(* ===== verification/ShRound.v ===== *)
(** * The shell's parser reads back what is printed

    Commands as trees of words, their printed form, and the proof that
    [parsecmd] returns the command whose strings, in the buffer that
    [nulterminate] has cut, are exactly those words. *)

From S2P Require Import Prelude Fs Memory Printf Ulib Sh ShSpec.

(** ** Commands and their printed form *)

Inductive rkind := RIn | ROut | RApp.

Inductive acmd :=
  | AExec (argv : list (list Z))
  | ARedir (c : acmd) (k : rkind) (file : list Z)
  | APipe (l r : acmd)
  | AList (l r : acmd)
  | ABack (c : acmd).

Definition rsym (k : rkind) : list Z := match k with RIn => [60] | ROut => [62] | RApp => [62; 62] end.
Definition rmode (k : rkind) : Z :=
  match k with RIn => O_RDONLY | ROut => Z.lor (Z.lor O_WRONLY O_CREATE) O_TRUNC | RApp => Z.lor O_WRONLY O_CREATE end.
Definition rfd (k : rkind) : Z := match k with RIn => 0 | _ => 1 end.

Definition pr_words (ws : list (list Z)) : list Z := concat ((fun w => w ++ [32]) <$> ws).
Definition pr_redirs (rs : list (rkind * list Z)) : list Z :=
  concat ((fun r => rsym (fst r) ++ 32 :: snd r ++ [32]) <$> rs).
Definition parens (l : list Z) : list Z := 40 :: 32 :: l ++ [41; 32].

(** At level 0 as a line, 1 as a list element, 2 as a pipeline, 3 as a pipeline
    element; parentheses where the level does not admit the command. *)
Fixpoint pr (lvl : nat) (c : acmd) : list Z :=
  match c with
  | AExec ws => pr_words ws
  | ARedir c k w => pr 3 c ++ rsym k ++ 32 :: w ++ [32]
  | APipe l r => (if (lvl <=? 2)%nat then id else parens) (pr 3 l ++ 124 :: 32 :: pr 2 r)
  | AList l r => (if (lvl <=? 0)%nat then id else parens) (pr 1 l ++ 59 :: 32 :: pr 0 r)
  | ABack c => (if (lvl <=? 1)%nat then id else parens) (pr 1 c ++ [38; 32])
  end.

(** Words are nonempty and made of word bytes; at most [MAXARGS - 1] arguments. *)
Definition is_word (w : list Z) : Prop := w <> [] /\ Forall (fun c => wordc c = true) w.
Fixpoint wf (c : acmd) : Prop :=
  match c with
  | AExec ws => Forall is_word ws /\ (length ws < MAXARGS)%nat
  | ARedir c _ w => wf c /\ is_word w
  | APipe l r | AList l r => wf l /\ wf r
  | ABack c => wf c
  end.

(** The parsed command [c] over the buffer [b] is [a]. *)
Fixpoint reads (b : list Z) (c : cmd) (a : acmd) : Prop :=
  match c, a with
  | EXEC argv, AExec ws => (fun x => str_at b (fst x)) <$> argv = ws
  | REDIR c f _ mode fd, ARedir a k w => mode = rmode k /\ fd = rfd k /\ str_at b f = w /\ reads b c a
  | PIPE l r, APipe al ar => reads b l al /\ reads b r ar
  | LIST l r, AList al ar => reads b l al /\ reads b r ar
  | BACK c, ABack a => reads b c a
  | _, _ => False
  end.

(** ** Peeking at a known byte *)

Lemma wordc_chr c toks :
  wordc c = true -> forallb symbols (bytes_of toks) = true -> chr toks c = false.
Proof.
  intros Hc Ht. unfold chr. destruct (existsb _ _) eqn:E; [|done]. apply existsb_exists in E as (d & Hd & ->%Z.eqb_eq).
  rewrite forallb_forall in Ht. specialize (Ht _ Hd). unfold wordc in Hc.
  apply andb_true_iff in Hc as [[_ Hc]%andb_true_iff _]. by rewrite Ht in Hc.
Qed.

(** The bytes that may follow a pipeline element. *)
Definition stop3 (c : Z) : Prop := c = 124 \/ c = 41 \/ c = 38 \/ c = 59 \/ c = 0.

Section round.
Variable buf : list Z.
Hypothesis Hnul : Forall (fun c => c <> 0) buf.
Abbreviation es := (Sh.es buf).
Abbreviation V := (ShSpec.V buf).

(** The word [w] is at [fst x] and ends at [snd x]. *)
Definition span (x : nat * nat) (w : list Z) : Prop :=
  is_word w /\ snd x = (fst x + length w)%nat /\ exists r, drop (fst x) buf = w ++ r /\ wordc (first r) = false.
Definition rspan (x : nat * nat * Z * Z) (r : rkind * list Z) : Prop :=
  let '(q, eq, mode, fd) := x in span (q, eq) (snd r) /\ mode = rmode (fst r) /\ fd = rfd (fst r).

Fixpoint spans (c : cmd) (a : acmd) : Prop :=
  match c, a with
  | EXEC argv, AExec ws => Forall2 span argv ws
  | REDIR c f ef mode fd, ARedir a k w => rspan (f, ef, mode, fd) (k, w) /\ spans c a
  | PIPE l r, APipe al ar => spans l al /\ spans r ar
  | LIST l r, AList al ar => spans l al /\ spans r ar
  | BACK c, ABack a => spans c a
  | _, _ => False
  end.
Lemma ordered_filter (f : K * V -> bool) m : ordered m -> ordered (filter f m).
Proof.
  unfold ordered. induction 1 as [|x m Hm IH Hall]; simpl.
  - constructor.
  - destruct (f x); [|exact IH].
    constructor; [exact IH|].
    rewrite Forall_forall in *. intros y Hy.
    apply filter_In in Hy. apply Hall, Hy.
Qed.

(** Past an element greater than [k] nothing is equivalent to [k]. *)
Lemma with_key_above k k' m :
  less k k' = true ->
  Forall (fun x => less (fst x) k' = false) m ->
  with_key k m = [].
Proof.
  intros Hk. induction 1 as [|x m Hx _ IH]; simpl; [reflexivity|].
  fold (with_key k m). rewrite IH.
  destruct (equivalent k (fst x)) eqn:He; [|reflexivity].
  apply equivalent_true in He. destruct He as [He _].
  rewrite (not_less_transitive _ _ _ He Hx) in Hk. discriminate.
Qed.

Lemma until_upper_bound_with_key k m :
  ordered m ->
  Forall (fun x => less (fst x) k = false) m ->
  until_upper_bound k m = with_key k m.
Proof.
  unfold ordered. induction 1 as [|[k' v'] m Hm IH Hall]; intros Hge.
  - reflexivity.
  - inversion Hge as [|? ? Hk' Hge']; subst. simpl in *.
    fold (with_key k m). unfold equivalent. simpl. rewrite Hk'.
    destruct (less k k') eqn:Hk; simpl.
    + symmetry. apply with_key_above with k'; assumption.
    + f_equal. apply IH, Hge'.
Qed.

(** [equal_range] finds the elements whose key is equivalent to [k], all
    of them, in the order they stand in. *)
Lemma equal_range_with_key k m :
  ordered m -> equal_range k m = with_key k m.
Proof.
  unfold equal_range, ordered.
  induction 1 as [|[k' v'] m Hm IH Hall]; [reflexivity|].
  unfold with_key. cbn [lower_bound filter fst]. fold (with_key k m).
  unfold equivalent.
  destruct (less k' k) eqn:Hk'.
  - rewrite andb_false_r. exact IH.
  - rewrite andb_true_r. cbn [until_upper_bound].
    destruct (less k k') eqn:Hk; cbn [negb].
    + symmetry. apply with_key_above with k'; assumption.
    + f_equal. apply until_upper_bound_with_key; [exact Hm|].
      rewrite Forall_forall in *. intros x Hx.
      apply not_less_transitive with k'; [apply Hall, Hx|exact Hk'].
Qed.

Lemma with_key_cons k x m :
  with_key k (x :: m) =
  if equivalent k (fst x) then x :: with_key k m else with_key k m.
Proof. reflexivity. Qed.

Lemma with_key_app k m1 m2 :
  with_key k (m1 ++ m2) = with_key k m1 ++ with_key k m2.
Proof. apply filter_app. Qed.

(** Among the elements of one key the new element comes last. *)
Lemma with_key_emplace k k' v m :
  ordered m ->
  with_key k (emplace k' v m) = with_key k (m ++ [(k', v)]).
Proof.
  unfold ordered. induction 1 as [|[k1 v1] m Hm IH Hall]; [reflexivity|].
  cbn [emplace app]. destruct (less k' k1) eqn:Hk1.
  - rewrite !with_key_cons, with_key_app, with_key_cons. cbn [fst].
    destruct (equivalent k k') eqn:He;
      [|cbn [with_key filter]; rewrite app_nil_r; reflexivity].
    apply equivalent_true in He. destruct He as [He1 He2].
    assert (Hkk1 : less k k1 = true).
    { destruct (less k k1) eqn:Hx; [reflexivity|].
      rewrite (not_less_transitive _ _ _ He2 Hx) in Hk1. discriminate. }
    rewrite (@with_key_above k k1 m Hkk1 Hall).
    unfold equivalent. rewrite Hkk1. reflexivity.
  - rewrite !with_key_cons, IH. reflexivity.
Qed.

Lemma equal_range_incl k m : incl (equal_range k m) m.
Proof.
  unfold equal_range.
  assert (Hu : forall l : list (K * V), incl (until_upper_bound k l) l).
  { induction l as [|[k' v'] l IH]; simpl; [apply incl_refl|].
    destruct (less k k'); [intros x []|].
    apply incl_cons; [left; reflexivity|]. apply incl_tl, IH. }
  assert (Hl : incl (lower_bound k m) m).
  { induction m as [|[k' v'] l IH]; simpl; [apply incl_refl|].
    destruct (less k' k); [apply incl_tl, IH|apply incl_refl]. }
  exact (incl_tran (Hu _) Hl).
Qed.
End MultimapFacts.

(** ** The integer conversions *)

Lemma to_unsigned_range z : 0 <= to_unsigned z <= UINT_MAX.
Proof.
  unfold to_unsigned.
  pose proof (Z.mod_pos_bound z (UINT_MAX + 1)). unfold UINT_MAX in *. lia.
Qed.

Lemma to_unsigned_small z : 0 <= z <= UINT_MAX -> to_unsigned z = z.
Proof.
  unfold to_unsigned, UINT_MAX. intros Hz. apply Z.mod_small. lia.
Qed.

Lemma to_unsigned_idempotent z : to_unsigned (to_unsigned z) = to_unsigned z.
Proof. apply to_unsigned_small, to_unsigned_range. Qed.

The task | Count the lines above with the string "ABack"; report only that figure.

Answer section | 5